● **Exercise description**: How many lines of the data include the string "Inductive"? State that number alone.
"""
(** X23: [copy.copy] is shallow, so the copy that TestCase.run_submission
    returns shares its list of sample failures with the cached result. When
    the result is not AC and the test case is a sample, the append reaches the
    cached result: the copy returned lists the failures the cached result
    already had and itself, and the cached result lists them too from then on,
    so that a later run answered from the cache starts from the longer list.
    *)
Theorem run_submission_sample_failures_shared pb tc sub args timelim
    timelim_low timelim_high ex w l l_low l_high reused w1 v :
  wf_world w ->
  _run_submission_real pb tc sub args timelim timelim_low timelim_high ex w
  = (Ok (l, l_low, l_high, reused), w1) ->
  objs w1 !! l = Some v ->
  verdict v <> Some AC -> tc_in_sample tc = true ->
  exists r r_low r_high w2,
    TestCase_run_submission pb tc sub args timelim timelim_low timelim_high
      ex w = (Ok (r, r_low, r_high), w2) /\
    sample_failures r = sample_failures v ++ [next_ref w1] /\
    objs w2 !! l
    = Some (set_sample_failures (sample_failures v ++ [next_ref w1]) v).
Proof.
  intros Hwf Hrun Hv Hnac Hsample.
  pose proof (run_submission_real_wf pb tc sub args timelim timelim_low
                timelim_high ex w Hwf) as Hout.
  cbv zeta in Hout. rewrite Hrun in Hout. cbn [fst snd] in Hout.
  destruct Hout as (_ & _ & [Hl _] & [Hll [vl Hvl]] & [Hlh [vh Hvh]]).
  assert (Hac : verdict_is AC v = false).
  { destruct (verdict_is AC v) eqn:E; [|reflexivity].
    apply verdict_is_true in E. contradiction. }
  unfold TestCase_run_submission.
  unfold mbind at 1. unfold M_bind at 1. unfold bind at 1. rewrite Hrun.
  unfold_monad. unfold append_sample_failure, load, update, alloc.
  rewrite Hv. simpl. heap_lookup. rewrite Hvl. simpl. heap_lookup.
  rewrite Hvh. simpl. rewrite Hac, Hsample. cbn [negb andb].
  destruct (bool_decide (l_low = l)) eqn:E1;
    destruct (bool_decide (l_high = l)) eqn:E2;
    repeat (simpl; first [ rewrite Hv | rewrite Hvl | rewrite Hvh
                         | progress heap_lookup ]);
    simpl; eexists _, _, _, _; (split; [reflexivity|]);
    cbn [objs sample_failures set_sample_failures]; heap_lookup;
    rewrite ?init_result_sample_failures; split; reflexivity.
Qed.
"""
"""
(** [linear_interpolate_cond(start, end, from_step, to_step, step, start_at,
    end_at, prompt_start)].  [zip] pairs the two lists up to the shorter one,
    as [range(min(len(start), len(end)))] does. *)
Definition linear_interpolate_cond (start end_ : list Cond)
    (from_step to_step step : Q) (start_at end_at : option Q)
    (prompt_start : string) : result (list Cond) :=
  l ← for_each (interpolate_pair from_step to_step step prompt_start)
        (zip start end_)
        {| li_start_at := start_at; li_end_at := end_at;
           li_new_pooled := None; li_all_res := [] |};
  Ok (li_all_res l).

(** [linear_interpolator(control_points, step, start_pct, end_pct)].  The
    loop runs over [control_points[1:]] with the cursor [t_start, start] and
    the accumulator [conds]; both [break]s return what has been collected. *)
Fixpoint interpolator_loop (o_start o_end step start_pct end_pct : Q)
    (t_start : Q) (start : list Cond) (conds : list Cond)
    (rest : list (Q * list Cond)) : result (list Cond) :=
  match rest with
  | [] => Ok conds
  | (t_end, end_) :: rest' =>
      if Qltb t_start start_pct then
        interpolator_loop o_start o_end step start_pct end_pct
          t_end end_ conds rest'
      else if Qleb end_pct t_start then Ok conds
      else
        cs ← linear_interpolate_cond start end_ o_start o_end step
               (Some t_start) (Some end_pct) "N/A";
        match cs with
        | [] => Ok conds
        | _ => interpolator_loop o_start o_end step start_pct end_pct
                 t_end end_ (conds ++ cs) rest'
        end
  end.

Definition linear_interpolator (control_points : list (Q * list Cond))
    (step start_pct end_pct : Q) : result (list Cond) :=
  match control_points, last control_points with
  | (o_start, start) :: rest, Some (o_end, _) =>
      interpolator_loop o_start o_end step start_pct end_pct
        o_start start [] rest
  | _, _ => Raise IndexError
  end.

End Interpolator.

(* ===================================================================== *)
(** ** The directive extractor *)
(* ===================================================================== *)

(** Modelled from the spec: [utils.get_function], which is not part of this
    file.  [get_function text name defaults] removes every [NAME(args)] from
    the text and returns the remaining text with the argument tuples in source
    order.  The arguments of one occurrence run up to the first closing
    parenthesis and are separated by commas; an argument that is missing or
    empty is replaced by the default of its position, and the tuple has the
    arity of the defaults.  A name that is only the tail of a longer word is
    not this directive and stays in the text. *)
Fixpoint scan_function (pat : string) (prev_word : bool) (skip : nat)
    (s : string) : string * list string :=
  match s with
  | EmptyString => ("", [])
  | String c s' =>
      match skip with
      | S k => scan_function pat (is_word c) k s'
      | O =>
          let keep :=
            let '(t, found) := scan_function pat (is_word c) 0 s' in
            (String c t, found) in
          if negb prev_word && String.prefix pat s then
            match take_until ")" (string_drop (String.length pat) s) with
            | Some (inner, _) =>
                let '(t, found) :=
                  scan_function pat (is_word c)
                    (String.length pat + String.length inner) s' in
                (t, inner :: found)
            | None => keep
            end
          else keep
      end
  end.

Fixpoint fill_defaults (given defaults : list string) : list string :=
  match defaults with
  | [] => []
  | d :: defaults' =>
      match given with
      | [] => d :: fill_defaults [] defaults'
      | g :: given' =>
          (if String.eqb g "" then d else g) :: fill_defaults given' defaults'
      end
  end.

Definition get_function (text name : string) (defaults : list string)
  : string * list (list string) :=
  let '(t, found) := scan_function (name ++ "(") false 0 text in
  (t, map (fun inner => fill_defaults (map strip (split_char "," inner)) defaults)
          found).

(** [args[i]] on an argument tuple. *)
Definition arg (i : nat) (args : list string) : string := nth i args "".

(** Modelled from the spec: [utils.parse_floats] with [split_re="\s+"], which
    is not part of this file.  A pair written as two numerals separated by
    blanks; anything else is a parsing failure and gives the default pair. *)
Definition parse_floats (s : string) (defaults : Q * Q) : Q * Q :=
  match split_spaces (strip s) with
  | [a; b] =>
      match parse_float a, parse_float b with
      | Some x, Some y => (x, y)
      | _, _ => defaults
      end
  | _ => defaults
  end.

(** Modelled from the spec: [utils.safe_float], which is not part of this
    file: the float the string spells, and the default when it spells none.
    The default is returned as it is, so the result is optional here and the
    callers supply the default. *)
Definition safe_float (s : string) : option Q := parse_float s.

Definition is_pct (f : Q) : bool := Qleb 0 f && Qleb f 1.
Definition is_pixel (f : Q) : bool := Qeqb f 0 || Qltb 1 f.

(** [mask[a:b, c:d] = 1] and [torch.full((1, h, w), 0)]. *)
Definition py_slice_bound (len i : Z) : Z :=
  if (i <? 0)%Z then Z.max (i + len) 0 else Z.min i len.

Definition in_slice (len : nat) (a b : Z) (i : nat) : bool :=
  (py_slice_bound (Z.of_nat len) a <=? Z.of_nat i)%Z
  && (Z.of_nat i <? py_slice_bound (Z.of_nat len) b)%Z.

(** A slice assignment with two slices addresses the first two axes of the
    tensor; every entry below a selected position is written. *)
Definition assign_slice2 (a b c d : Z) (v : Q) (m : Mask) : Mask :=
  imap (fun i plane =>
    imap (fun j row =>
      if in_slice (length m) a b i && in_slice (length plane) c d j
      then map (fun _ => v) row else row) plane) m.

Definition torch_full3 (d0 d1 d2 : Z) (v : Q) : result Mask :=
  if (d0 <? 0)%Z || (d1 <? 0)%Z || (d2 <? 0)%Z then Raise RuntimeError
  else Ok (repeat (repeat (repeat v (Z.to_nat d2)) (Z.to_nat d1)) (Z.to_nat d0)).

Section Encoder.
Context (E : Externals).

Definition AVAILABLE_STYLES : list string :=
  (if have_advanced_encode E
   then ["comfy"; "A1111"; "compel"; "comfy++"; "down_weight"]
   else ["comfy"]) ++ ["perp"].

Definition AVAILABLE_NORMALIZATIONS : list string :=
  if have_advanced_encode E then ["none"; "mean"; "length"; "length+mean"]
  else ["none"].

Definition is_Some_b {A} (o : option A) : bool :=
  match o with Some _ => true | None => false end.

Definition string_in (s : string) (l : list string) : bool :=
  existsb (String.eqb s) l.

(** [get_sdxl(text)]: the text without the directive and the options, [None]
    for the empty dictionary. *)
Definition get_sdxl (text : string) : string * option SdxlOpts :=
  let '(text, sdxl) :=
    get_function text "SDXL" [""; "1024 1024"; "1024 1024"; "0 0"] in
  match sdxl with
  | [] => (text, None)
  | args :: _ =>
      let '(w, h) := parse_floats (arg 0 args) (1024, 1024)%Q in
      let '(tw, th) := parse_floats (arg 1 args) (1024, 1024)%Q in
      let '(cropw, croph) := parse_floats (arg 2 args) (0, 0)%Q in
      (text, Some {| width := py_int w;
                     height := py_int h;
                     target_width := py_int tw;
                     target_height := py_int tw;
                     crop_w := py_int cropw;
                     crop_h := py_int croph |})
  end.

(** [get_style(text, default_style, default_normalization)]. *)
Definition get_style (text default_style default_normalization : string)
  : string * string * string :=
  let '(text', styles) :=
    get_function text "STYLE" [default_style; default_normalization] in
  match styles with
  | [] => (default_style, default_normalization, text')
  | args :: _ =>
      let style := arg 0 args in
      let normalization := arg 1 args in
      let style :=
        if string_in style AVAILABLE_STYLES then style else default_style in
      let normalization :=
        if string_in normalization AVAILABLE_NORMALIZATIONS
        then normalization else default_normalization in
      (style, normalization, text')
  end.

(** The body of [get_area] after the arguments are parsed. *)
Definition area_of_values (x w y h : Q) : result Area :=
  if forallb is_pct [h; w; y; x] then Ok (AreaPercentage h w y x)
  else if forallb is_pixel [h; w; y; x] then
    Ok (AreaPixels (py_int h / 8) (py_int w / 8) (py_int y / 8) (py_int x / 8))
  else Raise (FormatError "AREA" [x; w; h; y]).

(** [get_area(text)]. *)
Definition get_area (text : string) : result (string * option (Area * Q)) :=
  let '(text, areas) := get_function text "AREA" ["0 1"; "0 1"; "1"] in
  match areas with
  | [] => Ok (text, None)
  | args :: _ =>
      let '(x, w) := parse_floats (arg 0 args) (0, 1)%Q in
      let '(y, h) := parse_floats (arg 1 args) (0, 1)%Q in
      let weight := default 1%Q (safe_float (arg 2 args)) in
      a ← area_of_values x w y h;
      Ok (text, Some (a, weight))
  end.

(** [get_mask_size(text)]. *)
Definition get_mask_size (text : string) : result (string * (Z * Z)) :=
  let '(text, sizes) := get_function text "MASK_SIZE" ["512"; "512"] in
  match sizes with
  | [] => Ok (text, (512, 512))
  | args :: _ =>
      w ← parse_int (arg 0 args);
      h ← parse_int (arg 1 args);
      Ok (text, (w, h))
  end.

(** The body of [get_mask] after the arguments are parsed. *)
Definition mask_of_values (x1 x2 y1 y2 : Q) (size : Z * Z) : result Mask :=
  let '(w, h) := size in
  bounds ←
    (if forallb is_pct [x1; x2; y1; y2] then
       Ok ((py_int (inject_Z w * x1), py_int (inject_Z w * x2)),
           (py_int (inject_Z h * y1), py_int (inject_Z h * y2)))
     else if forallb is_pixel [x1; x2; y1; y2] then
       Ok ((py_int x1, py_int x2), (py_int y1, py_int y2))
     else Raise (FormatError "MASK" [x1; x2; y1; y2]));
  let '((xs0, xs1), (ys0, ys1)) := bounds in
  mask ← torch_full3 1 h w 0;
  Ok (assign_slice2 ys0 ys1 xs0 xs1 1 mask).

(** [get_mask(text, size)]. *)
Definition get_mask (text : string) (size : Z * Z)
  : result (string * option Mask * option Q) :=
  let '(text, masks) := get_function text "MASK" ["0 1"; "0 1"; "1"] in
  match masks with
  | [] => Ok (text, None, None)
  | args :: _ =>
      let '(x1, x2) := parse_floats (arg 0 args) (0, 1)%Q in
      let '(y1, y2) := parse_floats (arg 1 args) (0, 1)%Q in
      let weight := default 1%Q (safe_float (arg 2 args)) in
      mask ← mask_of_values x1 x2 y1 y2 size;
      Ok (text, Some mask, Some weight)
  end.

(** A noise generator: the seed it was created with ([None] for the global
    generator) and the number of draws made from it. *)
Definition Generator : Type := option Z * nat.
"""
"""
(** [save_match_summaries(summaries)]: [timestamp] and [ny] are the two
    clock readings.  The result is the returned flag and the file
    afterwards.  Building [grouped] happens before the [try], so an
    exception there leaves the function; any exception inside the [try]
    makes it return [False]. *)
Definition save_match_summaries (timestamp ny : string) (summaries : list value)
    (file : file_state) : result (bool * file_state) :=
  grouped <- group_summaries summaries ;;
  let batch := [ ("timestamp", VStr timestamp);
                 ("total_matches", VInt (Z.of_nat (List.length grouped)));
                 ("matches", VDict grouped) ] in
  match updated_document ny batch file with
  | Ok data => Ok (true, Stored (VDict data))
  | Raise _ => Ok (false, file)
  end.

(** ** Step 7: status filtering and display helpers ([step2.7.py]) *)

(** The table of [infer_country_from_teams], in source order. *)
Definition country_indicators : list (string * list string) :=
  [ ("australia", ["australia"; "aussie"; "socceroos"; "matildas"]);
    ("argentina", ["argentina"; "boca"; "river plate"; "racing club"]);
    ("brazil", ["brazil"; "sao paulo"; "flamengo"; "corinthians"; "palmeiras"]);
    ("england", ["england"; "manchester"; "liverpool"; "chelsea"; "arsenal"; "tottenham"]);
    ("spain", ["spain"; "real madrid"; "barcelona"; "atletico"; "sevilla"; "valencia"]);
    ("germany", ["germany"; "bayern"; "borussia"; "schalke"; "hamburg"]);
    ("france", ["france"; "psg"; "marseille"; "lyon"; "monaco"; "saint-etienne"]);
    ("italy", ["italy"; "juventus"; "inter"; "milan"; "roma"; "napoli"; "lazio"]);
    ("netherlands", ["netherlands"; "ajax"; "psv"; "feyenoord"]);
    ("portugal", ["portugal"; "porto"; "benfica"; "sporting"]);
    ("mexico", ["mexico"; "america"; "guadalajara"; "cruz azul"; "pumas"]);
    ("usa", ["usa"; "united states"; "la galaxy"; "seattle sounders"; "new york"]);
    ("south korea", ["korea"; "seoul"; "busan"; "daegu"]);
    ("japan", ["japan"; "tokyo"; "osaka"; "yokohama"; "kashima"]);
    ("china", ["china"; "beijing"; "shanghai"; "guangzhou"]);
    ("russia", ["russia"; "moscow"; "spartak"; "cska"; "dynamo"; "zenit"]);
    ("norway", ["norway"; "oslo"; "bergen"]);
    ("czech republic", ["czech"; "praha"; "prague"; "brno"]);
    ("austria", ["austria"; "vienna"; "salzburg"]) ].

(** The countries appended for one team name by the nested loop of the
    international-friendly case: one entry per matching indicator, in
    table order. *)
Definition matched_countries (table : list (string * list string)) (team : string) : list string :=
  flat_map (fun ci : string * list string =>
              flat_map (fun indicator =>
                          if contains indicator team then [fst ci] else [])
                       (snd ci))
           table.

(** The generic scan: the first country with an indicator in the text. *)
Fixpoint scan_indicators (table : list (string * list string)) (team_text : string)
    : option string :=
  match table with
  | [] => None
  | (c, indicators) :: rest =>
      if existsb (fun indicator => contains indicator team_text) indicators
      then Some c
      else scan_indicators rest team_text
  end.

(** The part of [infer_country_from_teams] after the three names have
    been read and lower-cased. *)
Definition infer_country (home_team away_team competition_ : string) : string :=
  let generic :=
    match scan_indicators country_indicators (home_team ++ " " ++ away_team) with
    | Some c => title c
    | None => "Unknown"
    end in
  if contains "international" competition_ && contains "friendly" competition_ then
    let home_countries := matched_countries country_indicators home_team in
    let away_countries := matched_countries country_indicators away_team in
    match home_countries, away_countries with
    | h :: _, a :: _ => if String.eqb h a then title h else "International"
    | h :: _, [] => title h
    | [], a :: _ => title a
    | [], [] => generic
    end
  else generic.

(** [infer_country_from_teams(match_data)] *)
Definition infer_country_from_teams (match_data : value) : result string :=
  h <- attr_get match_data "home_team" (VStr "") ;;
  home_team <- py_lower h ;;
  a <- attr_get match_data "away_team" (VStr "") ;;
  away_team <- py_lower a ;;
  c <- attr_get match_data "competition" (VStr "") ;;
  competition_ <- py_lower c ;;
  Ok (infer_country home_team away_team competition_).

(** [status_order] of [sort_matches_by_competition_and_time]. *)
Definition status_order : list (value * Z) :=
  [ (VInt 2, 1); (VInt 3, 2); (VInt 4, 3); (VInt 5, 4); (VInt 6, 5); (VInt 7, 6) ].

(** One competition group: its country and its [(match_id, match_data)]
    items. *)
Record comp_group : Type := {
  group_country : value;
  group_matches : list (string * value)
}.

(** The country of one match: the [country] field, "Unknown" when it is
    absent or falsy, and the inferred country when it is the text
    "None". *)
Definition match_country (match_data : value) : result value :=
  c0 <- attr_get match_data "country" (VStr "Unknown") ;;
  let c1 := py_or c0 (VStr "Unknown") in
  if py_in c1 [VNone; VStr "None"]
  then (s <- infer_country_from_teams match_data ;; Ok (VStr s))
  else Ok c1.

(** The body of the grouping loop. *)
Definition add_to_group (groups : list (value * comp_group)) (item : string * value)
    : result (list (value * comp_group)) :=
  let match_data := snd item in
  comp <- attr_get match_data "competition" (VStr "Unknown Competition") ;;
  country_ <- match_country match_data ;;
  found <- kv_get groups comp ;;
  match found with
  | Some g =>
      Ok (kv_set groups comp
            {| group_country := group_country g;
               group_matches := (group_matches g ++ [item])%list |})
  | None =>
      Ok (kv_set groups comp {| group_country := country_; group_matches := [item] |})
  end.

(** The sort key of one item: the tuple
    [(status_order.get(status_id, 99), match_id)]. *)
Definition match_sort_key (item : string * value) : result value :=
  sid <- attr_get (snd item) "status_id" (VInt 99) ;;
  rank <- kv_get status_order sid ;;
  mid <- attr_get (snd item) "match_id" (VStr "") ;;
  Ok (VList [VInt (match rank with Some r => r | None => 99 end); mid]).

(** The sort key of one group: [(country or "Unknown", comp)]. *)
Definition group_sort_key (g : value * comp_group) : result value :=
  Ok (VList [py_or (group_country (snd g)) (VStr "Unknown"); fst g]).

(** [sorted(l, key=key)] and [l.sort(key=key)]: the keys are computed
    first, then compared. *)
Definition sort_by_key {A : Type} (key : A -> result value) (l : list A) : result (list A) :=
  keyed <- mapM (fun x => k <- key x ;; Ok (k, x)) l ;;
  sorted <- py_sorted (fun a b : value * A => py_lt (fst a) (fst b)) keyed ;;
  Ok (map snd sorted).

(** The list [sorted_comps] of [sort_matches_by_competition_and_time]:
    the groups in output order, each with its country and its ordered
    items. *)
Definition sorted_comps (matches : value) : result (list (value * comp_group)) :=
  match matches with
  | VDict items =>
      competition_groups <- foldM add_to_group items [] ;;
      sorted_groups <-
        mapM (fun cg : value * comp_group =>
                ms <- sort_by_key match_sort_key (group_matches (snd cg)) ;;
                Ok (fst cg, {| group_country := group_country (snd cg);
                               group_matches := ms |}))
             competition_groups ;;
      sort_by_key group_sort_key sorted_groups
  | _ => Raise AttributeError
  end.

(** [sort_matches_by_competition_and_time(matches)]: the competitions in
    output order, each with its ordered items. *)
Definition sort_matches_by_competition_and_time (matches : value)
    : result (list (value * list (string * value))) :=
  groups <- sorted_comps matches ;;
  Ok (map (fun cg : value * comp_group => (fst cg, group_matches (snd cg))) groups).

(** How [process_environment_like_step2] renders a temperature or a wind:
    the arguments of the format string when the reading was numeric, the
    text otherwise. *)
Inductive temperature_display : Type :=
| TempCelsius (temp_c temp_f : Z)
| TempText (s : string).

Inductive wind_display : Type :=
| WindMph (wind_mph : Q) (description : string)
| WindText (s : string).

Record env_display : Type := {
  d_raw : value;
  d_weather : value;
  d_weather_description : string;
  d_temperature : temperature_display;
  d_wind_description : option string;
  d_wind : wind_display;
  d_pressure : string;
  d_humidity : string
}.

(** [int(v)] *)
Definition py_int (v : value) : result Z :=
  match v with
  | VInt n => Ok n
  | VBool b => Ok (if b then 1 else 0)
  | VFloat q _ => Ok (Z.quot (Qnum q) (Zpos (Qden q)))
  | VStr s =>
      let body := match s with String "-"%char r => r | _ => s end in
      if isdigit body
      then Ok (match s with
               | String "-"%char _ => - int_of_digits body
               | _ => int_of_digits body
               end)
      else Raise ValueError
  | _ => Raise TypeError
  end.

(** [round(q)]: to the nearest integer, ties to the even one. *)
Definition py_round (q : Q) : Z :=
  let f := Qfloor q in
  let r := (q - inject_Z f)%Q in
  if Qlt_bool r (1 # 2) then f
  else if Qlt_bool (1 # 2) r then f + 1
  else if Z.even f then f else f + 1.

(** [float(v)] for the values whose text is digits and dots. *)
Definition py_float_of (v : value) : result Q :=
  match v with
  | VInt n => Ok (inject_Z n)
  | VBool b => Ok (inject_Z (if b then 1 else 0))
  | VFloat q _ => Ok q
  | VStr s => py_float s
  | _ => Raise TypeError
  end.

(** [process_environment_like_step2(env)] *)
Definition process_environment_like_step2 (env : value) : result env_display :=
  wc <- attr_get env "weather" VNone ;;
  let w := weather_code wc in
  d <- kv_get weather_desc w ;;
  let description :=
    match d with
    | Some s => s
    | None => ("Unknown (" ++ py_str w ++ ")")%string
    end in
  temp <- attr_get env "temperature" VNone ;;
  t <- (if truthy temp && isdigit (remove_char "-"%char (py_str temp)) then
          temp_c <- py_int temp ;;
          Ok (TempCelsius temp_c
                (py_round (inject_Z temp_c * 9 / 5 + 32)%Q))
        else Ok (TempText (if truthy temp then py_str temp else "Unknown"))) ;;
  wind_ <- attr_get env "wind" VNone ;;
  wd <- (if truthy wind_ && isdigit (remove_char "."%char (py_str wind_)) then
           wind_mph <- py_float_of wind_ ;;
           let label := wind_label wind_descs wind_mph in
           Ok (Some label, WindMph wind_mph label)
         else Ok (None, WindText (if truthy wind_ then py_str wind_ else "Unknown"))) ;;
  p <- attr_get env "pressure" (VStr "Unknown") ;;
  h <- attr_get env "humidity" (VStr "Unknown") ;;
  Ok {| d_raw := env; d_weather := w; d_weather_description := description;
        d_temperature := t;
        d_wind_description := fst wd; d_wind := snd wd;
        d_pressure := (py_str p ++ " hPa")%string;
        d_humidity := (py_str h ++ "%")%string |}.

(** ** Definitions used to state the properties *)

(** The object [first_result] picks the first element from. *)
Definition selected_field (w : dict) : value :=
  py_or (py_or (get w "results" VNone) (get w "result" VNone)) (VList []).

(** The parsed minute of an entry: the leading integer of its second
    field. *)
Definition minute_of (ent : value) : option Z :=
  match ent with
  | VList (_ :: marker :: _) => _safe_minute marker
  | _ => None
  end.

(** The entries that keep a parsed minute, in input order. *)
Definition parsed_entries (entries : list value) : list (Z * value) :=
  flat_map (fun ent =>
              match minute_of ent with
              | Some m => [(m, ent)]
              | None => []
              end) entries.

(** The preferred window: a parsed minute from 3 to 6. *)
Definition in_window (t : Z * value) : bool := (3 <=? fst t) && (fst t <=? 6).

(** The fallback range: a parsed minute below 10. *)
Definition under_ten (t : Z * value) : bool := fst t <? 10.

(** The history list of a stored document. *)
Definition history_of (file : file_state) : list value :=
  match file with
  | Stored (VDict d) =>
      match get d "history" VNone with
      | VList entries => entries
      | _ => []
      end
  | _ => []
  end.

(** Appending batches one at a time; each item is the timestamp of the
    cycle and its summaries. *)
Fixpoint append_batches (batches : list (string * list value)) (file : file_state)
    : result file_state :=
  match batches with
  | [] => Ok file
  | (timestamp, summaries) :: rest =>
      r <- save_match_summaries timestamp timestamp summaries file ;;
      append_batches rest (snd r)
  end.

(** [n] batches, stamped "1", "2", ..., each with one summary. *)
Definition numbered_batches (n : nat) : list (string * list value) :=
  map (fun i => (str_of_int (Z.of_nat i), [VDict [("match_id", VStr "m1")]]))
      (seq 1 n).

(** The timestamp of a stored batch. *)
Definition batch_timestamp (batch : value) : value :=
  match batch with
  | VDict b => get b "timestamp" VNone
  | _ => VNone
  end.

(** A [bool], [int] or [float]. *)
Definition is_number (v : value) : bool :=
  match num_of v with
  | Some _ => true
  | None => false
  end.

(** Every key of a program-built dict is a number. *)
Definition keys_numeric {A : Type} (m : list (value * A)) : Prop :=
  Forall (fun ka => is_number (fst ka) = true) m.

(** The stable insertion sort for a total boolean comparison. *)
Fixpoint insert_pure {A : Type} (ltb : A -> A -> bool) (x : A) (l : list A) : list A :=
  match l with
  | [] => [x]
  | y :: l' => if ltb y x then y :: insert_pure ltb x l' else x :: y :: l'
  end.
"""
● **Your solution**: 2